The Meads of Asphodel: Sonderkommando (2013)

Much Better Than Jaldaboath

Before now, I’ve been mostly uninterested in The Meads of Asphodel. Between their connection to the ridiculous Jaldaboath and the cowardice of vocalist Metatron, I just haven’t seen fit to spend any money to check them out. But presented with a promo copy of their latest album, I was definitely intrigued enough to check it out. And I have to say I’ve come around a bit.

Most simply put, The Meads of Asphodel are the UK’s answer to Sigh. Like In Somniphobia, Sonderkommando is a concept album that’s over an hour long. Like Sigh, the Meads have one foot in black metal, and the other foot chopped up and spread all over the musical landscape. Both bands’ most recent records are filled with songs of epic scope that seem to demand a listing of all their bizarre constituent parts: Sonderkommando features an extensive electric organ piece, flute, saxophone, psychedelic echo effects, accordion, strings, piano, and Motown style female backing vocals, to name a few. In other words, if you’re a fan of Sigh, your interest should be piqued.

They are not mere clones of their Japanese counterparts, however. The vocals here are more varied. Metatron has quite a good clean vocal style, in addition to squeals, rasps, and a theatrical growl. Their transitions aren't as stark, in keeping with their commitment to the concept album as an art form.

But what makes them really interesting is the strange disconnect between the incredibly serious subject matter and the way in which they treat it. The Meads clearly do not take themselves very seriously. That comes through in the music, particularly the ridiculous “MacBeth” witch and goofy conversation with Death in “Lamenting Weaver of Horror.” It’s not nearly so ridiculous as the aforementioned Jaldaboath, but more of a tongue-in-cheek style that’s much easier to stomach. That cheek is applied to, of all things, the Holocaust, and a particularly gruesome aspect of the Holocaust. The title refers to death camp prisoners who disposed of the bodies from the gas chambers. So, references to Zyklon B, a few sieg heils, and a sample of a Hitler speech are here, but I don’t think there’s anything overtly anti-Semitic about it.

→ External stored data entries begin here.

(** * Viral-index scripts of the news / bestseller analysis repository

    Embedded sources:
    - [src/월별 바이럴 지수/calculate_viral_index.py]   (module [Monthly])
    - [src/analysis/calculate_weekly_viral_index.py]   (module [Weekly])

    Both scripts are short pandas pipelines.  The pandas operations they
    call ([shift], [pct_change], [rolling(...).mean()], [mean], [std],
    [clip], [fillna], [sort_values], [head], [groupby(...).size()],
    [unstack]) are embedded in [Pandas] and [Weekly] with the semantics
    pandas documents for them.  The signals are computed column by column,
    so [Monthly] and [Weekly] first give them on one category column and
    then on the whole table.

    Numbers.  The scripts compute in IEEE binary64.  [Float.float] keeps the
    special values of that format (the two infinities and NaN, with the IEEE
    rules for them) because the scripts' behaviour depends on them
    ([fillna] replaces NaN and nothing else, a division by zero yields an
    infinity or NaN instead of raising).  Finite values are exact real
    numbers: rounding and overflow are not modelled, and the two signed
    zeros are one value (every divisor in the scripts is a count, a mean of
    counts or a standard deviation, hence never a negative zero). *)

From Stdlib Require Import String Ascii DecimalString Reals Lra Lia ZArith Bool Arith List
  Permutation Sorted OrderedTypeEx.
Import ListNotations.

Module Float.

Inductive float : Type :=
| Fin (x : R)
| PInf
| NInf
| NaN.

(** Sign of a real, as a three-way decision. *)
Definition sign_of (x : R) : comparison :=
  match total_order_T x 0 with
  | inleft (left _) => Lt
  | inleft (right _) => Eq
  | inright _ => Gt
  end.

Definition gtb (x u : R) : bool := if Rlt_dec u x then true else false.

Definition fopp (a : float) : float :=
  match a with
  | Fin x => Fin (- x)
  | PInf => NInf
  | NInf => PInf
  | NaN => NaN
  end.

Definition fadd (a b : float) : float :=
  match a, b with
  | NaN, _ | _, NaN => NaN
  | Fin x, Fin y => Fin (x + y)
  | PInf, NInf | NInf, PInf => NaN
  | PInf, _ | _, PInf => PInf
  | NInf, _ | _, NInf => NInf
  end.

Definition fsub (a b : float) : float := fadd a (fopp b).

(** An infinity of sign [pos] times (or divided by) a value of sign [s]. *)
Definition inf_signed (pos : bool) (s : comparison) : float :=
  match s with
  | Eq => NaN
  | Gt => if pos then PInf else NInf
  | Lt => if pos then NInf else PInf
  end.

Definition fmul (a b : float) : float :=
  match a, b with
  | NaN, _ | _, NaN => NaN
  | Fin x, Fin y => Fin (x * y)
  | PInf, Fin y | Fin y, PInf => inf_signed true (sign_of y)
  | NInf, Fin y | Fin y, NInf => inf_signed false (sign_of y)
  | PInf, PInf | NInf, NInf => PInf
  | PInf, NInf | NInf, PInf => NInf
  end.

(** Division never raises on a numpy array: a zero divisor gives an
    infinity, or NaN for 0/0. *)
Definition fdiv (a b : float) : float :=
  match a, b with
  | NaN, _ | _, NaN => NaN
  | Fin x, Fin y =>
      match sign_of y with
      | Eq => inf_signed true (sign_of x)
      | _ => Fin (x / y)
      end
  | Fin _, PInf | Fin _, NInf => Fin 0
  | PInf, Fin y => match sign_of y with Lt => NInf | _ => PInf end
  | NInf, Fin y => match sign_of y with Lt => PInf | _ => NInf end
  | _, _ => NaN
  end.

Definition fsqrt (a : float) : float :=
  match a with
  | Fin x => match sign_of x with Lt => NaN | _ => Fin (sqrt x) end
  | PInf => PInf
  | NInf | NaN => NaN
  end.

Definition isna (a : float) : bool :=
  match a with NaN => true | _ => false end.

(** [x.fillna(0)] on one cell: NaN becomes 0, infinities stay. *)
Definition fillna0 (a : float) : float :=
  match a with NaN => Fin 0 | _ => a end.

(** [x.clip(upper=u)] on one cell: NaN stays NaN. *)
Definition clip_upper (u : R) (a : float) : float :=
  match a with
  | Fin x => if gtb x u then Fin u else Fin x
  | PInf => Fin u
  | NInf => NInf
  | NaN => NaN
  end.

(** [x.clip(lower=l)] on one cell. *)
Definition clip_lower (l : R) (a : float) : float :=
  match a with
  | Fin x => if gtb l x then Fin l else Fin x
  | PInf => PInf
  | NInf => Fin l
  | NaN => NaN
  end.

(** [x.clip(lower=l, upper=u)] on one cell. *)
Definition clip (l u : R) (a : float) : float :=
  clip_upper u (clip_lower l a).

End Float.

Import Float.

Declare Scope float_scope.
Delimit Scope float_scope with fl.
Infix "+" := fadd : float_scope.
Infix "-" := fsub : float_scope.
Infix "*" := fmul : float_scope.
Infix "/" := fdiv : float_scope.

Module Pandas.

(** One column of a DataFrame, top row first. *)
Definition series := list float.

(** A column of integer counts seen as floats. *)
Definition of_counts (col : list Z) : series :=
  map (fun c => Fin (IZR c)) col.

(** Cell-wise operation on two columns with the same index. *)
Definition zip_with (f : float -> float -> float) (a b : series) : series :=
  map (fun p => f (fst p) (snd p)) (combine a b).

(** [s.shift(1)]: every value moves one row down, the first row is NaN. *)
Definition shift1 (s : series) : series :=
  match s with
  | [] => []
  | _ :: _ => NaN :: removelast s
  end.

They say death metal’s fascination with its gruesome subject matter is a way of coping with our own mortality. Comedy is a human method to cope with suffering. Confronted with the most horrifying event in modern history, how else can you deal with it?

In the end, the subject matter, while fascinating, is not what’s really important. The quality of the music is. Their wide variety of instrumentation and memorable writing make this an extremely interesting album any way you look at it. The glaring weakness is that they throw in too much garbage, a few minutes of non-music or boring music here and there don’t add enough to justify their length. That’s not to say it becomes unlistenable, but streamlining would have been welcomed. Even as it is, I think you’ll find it superbly entertaining, and you might come away from it with a different perspective.